* _Recorded information_:
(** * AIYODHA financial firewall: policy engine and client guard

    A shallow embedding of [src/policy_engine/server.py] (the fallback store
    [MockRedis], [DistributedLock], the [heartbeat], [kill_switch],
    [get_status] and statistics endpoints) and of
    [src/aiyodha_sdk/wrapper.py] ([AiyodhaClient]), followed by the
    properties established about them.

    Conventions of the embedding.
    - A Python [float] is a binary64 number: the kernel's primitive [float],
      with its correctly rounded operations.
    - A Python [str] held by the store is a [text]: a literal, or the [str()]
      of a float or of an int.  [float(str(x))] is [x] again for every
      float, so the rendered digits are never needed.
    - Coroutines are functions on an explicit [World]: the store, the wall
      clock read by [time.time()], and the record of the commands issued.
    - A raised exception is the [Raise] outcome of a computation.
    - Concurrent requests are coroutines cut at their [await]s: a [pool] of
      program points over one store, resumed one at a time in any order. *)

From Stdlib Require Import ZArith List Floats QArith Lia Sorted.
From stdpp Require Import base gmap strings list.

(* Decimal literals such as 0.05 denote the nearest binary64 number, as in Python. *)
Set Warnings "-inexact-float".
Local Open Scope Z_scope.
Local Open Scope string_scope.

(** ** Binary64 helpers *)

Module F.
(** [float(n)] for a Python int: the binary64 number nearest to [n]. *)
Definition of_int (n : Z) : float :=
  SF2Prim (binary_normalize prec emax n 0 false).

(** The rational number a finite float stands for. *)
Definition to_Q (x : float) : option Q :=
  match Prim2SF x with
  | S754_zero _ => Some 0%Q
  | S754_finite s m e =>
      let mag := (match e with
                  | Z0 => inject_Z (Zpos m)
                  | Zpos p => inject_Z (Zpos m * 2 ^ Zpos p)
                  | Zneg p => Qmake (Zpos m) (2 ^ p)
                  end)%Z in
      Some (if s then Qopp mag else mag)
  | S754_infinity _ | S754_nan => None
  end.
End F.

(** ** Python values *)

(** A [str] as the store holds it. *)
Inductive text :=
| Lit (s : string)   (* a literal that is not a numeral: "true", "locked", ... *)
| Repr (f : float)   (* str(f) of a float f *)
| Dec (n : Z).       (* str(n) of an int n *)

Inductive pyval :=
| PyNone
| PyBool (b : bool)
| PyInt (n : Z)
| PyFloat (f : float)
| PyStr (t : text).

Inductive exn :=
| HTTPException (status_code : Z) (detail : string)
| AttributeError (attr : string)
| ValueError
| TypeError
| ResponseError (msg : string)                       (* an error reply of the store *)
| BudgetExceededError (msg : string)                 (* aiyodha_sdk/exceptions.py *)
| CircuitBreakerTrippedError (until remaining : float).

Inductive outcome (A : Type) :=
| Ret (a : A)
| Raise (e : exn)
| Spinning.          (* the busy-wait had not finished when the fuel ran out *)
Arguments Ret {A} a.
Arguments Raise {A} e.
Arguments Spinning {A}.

* _Exercise brief_:
Lines containing the word "with" are to be pulled from the records and copied.

* _Answer_:
      with its correctly rounded operations.
  match Prim2SF x with
      let mag := (match e with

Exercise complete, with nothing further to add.